Security is a multifaceted challenge that requires multiple disciplines, both IT and OT. It is layered with firewalls, anti-virus, configuration level, anomaly detection and breach detection – so it requires the various disciplines.
What's the Industrial IoT opportunity for channel partners?
The challenge from a market opportunity side is massive. There is an excess of $300 billion of control systems installed throughout the world. If you take just a fraction of that, just 10 percent, as the value of security spend that needs to go into the industrial sector, it’s a very large number. And a large portion of that has to be served by system integrators.
What role do traditional IT cybersecurity vendors play in industrial IoT?
Almost every one of the IT security providers is rushing to gain a foothold in the IIoT sector – the Palo Altos, the RSAs. The IT security space is saturated, and OT solutions are unique. The various vendors are coming at it with a common approach, using deep packet inspection to try to do things that are difficult to do in deep packet inspection – such as gaining the inventory of the control system, which is the foundation of what we need for security. ... They don't understand the OT layer because they're coming at it from an IT perspective, but you need their solution. We complement their solution – while they monitor the network, we capture the entire information and configuration of the systems, and complete inventory, and complete visibility from field sensors to the I/O cords, all the way to the proprietary controllers.
What will security attacks on industrial control systems look like? What are some examples from the past?
There have been some that have been publicized, but we believe there are more that companies don't want to publicize. The attacks that are public is Stuxnet, which is old; and the steel mill in Germany, the paper mill in Louisiana – and that's an example where we're happy to see there were consequences. This was a disgruntled employee who had been terminated and infiltrated through a back door he had created for himself to take the plant down. He was fined over $1 million and given 34 months in jail. We need more serious consequences to deter these attacks. We have seen statistics as high as seven times an increase since 2010. And, of course, the Ukrainian power plants. The weakness of these attacks is the implications of nation-state attacks, which brings up a good topic. That particular attack is attributed to Russia.
What's ultimately the potential risk for industrial customers, particularly from the angle of that nation-state example?
We believe cybersecurity attacks have the potential to be the next weapon of mass destruction. There's a big difference between an attack on the industrial sector and an enterprise. When a bank is breached, digital information is stolen, bits are moved. When a chemical plant is attacked, bits are moved in order to move molecules. And when molecules move in the wrong directions, bad things can happen, and you can end up having a hole in the ground. If that capability is there, and nations can do that, this whole notion of cyberattack is similar to what the U-boats could do in World War II – sabotage, and shutdown of the infrastructure, whether it’s a power plant, water treatment plant, or a refinery that fuels your cities.

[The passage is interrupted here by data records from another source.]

(* ===== verification/WkMessages.v ===== *)
(** * The table of messages

    [pkg/wkdb/message.go]: the messages of the channels, one row per message with a
    column per field, the number of the last message of a channel with its cache
    ([cache_channel_seq.go]), and the index by sender with its cache
    ([cache_user_last_msg_seq.go]).  Messages for the search are also put into an
    outbox ([search_outbox.go]).

    A packet of [wkproto] is a type of the class [RecvPackets], of which the table keeps
    the fields [Msg]; a message that is read has these fields and no others.  [now] is the
    clock.  An operation returns [inl err] when it reports an error. *)

From Stdlib Require Import Strings.Byte.
From S2P Require Import Prelude RaftTypes WkProto KeyBytes WkTables WkKey WkKv WkPermission WkMembers WkModel.

(** ** Messages *)

(** What the repository uses of the packets of [wkproto]: the header of a packet has a
    byte of its own, the settings are a number. *)
Class RecvPackets := {
  Framer : Type;
  zeroFramer : Framer;
  ToFixHeaderUint8 : Framer -> Z;
  FramerFromUint8 : Z -> Framer;
  Setting_Uint8 : Z -> Z
}.
Class RecvPacketsLaws (R : RecvPackets) := {
  Framer_u8 f : is_u8 (ToFixHeaderUint8 f);
  Setting_u8 s : is_u8 (Setting_Uint8 s)
}.

Section Msgs.
Context {R : RecvPackets}.

(** [pkg/wkdb/model.go] [Message]

    The fields that the table keeps: those of the packet, the term and whether the message
    is for the search. *)
Record Msg := mkMsg {
  m_Framer : Framer;
  m_Setting : Z;
  m_Expire : Z;
  m_MessageID : Z;
  m_MessageSeq : Z;
  m_ClientMsgNo : string;
  m_StreamNo : string;
  m_Timestamp : Z;
  m_ChannelID : string;
  m_ChannelType : Z;
  m_Topic : string;
  m_FromUID : string;
  m_Payload : bytes;
  m_Term : Z;
  m_SearchOutbox : bool
}.
Definition EmptyMsg : Msg := mkMsg zeroFramer 0 0 0 0 "" "" 0 "" 0 "" "" [] 0 false.
(** [pkg/wkdb/model.go] [IsEmptyMessage] *)
Definition IsEmptyMessage (m : Msg) : bool := (m_MessageID m =? 0) && (m_MessageSeq m =? 0).
End Msgs.

(** A message as the store of the cluster has it ([WkModel]), with its stored fields and
    its size. *)
Class MsgViews {F : Frames} {R : RecvPackets} := {
  msg_of : Message -> Msg;
  msg_size : Msg -> Z
}.
Arguments MsgViews : clear implicits.

Definition as_string (bs : bytes) : string := String.string_of_list_byte bs.

(** [pkg/wkdb/message_search_source.go] [lines 14-15] *)
Definition MaxMessageSequence : Z := 4294967295.

(** [pkg/wkutil/channel.go] [ChannelToKey] *)
Definition ChannelToKey (channelId : string) (channelType : Z) : string :=
  FormatInt channelType +:+ "&" +:+ channelId.

Section Messages.
Context {W : WkProto} {F : Frames} {R : RecvPackets} {V : MsgViews F R}.

(** ** Rows *)

Definition col (f : string) : name2 := column TableMessage f.

(** [iter.Value()[0]], [Uint32] and [Uint64] of a value. *)
Definition value_byte (v : bytes) : res Z :=
  match v with b :: _ => Ok (Z_of_byte b) | [] => Panic end.
Definition value_uint (w : nat) (v : bytes) : res Z :=
  if (length v <? w)%nat then Panic else Ok (be_val (take w v)).

(** [pkg/wkdb/message.go] [lines 1385-1420]

    A column of a row is read; [None] is an error. *)
Definition readColumn (preMessage : Msg) (columnName : name2) (value : bytes) : res (option Msg) :=
  if bool_decide (columnName = col "Header") then
    let! b := value_byte value in Ok (Some {| preMessage with m_Framer := FramerFromUint8 b |})
  else if bool_decide (columnName = col "Setting") then
    let! b := value_byte value in Ok (Some {| preMessage with m_Setting := b |})
  else if bool_decide (columnName = col "Expire") then
    let! v := value_uint 4 value in Ok (Some {| preMessage with m_Expire := v |})
  else if bool_decide (columnName = col "MessageId") then
    let! v := value_uint 8 value in Ok (Some {| preMessage with m_MessageID := i64 v |})
  else if bool_decide (columnName = col "ClientMsgNo") then
    Ok (Some {| preMessage with m_ClientMsgNo := as_string value |})
  else if bool_decide (columnName = col "StreamNo") then
    Ok (Some {| preMessage with m_StreamNo := as_string value |})
  else if bool_decide (columnName = col "Timestamp") then
    let! v := value_uint 4 value in Ok (Some {| preMessage with m_Timestamp := i32 v |})
  else if bool_decide (columnName = col "ChannelId") then
    Ok (Some {| preMessage with m_ChannelID := as_string value |})
  else if bool_decide (columnName = col "ChannelType") then
    let! b := value_byte value in Ok (Some {| preMessage with m_ChannelType := b |})
  else if bool_decide (columnName = col "Topic") then
    Ok (Some {| preMessage with m_Topic := as_string value |})
  else if bool_decide (columnName = col "FromUid") then
    Ok (Some {| preMessage with m_FromUID := as_string value |})
  else if bool_decide (columnName = col "Payload") then
    Ok (Some {| preMessage with m_Payload := value |})
  else if bool_decide (columnName = col "Term") then
    let! v := value_uint 8 value in Ok (Some {| preMessage with m_Term := v |})
  else if bool_decide (columnName = col "SearchOutbox") then
    if bool_decide (value = [x01]) then Ok (Some {| preMessage with m_SearchOutbox := true |}) else Ok None
  else Ok (Some preMessage).

(** A message with only its number. *)
Definition fresh_msg (messageSeq : Z) : Msg := {| EmptyMsg with m_MessageSeq := u32 messageSeq |}.

(** [pkg/wkdb/message.go] [(wk *wukongDB) writeMessage]

    [primaryValue] has the channel and the number of the message. *)
Definition writeMessage (channelId : string) (channelType : Z) (m : Msg) : res (list wop) :=
  let set f v := (let! k := NewMessageColumnKey channelId channelType (m_MessageSeq m) (col f) in Ok (WSet k v)) in
  let! header := set "Header" [byte_of_Z (ToFixHeaderUint8 (m_Framer m))] in
  let! setting := set "Setting" [byte_of_Z (Setting_Uint8 (m_Setting m))] in
  let! expire := set "Expire" (be_bytes 4 (m_Expire m)) in
  let! messageId := set "MessageId" (be_bytes 8 (u64 (m_MessageID m))) in
  let! messageSeq := set "MessageSeq" (be_bytes 8 (m_MessageSeq m)) in
  let! clientMsgNo := set "ClientMsgNo" (str_bytes (m_ClientMsgNo m)) in
  let! streamNo := set "StreamNo" (str_bytes (m_StreamNo m)) in
  let! timestamp := set "Timestamp" (be_bytes 4 (u32 (m_Timestamp m))) in
  let! channelID := set "ChannelId" (str_bytes (m_ChannelID m)) in
  let! channelType' := set "ChannelType" [byte_of_Z (m_ChannelType m)] in
  let! topic := set "Topic" (str_bytes (m_Topic m)) in
  let! fromUid := set "FromUid" (str_bytes (m_FromUID m)) in
  let! payload := set "Payload" (m_Payload m) in
  let! term := set "Term" (be_bytes 8 (m_Term m)) in
  let! outbox := (if m_SearchOutbox m then let! w := set "SearchOutbox" [x01] in Ok [w] else Ok []) in
  let primaryValue := be_bytes 8 (ChannelToNum channelId channelType) ++ be_bytes 8 (m_MessageSeq m) in
  let! byUid := NewMessageSecondIndexFromUidKey (m_FromUID m) primaryValue in
  let! byId := NewMessageIndexMessageIdKey (u64 (m_MessageID m)) in
  let! byNo := NewMessageSecondIndexClientMsgNoKey (m_ClientMsgNo m) primaryValue in
  let! byTime := NewMessageIndexTimestampKey (u64 (m_Timestamp m)) primaryValue in
  Ok ([header; setting; expire; messageId; messageSeq; clientMsgNo; streamNo; timestamp; channelID; channelType';
       topic; fromUid; payload; term] ++ outbox ++
      [WSet byUid []; WSet byId primaryValue; WSet byNo []; WSet byTime []]).

(** ** Iterators *)

Section Iterate.
Context {A : Type} (iterFnc : A -> Msg -> A * bool) (limit : Z).

(** The variables of the loop. *)
Record iter_state := mkIter { it_size : Z; it_preSeq : Z; it_pre : Msg; it_hasData : bool; it_acc : A }.

(** [pkg/wkdb/message.go] [lines 1351-1430]

    The body of the loop, from the entry the iterator has moved to; [None] is an error. *)
Fixpoint iterateMessages (entries : list (bytes * bytes)) (st : iter_state) : res (option A) :=
  match entries with
  | [] => Ok (Some (if it_hasData st then (iterFnc (it_acc st) (it_pre st)).1 else it_acc st))
  | (k, value) :: entries =>
      let! parsed := ParseMessageColumnKey k in
      match parsed with
      | None => Ok None
      | Some (messageSeq, columnName) =>
          let go st :=
            let! pre := readColumn (it_pre st) columnName value in
            match pre with
            | None => Ok None
            | Some pre => iterateMessages entries {| st with it_pre := pre; it_hasData := true |}
            end in
          if negb (it_preSeq st =? messageSeq) then
            let next st := {| st with it_preSeq := messageSeq; it_pre := fresh_msg messageSeq |} in
            if negb (it_preSeq st =? 0) then
              let size := it_size st + 1 in
              let '(acc, more) := iterFnc (it_acc st) (it_pre st) in
              if negb more then Ok (Some acc)
              else if negb (limit =? 0) && (limit <=? size) then Ok (Some acc)
              else go (next {| st with it_size := size; it_acc := acc |})
            else go (next st)
          else go st
      end
  end.

(** [pkg/wkdb/message.go] [(wk *wukongDB) iteratorChannelMessagesDirection]

    The loop moves the iterator before it reads an entry, also the first time. *)
Definition iteratorChannelMessagesDirection (entries : list (bytes * bytes)) (reverse : bool) (acc : A) : res (option A) :=
  match (if reverse then rev entries else entries) with
  | [] => Ok (Some acc)
  | _ :: entries => iterateMessages entries (mkIter 0 0 EmptyMsg false acc)
  end.

(** [pkg/wkdb/message.go] [(wk *wukongDB) iteratorChannelMessages] *)
Definition iteratorChannelMessages (entries : list (bytes * bytes)) (acc : A) : res (option A) :=
  iteratorChannelMessagesDirection entries false acc.
End Iterate.

Definition collectMsg (msgs : list Msg) (m : Msg) : list Msg * bool := (msgs ++ [m], true).
Definition firstMsg (_ m : Msg) : Msg * bool := (m, false).

(** [pkg/wkdb/message.go] [lines 1442-1511]

    The loop of [parseChannelMessagesWithLimitSize]; [started] is [lastNeedAppend]. *)
Fixpoint parseMessages (entries : list (bytes * bytes)) (limitSize size preSeq : Z) (pre : Msg) (started : bool)
    (msgs : list Msg) : res (option (list Msg)) :=
  match entries with
  | [] => Ok (Some (if started then msgs ++ [pre] else msgs))
  | (k, value) :: entries =>
      let! parsed := ParseMessageColumnKey k in
      match parsed with
      | None => Ok None
      | Some (messageSeq, columnName) =>
          if messageSeq =? 0 then Panic
          else
            let go size preSeq pre msgs :=
              let! pre := readColumn pre columnName value in
              match pre with
              | None => Ok None
              | Some pre => parseMessages entries limitSize size preSeq pre true msgs
              end in
            if negb (preSeq =? messageSeq) then
              if negb (preSeq =? 0) then
                let size := size +64 u64 (msg_size pre) in
                let msgs := msgs ++ [pre] in
                if negb (limitSize =? 0) && (limitSize <=? size) then Ok (Some msgs)
                else go size messageSeq (fresh_msg messageSeq) msgs
              else go size messageSeq (fresh_msg messageSeq) msgs
            else go size preSeq pre msgs
      end
  end.

(** [pkg/wkdb/message.go] [(wk *wukongDB) parseChannelMessagesWithLimitSize] *)
Definition parseChannelMessagesWithLimitSize (entries : list (bytes * bytes)) (limitSize : Z) : res (option (list Msg)) :=
  parseMessages entries limitSize 0 0 EmptyMsg false [].
End Messages.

What trends for IIoT security do you expect to see in the coming year?
We will see more investment. We're seeing indications that investments by oil and gas will increase because they are taking it very seriously. We will see an increase in regulations – there's an increase in power, I foresee that we'll see that in other industries.
We would like to see regulation on disclosures, where, similar to safety incidents, companies are required to self-report. We believe the industry will benefit from self-reporting, and that has two major benefits. Shareholders of those companies need to know to make wise investments, and the other part of that is learnings that come from sharing these incidents with others.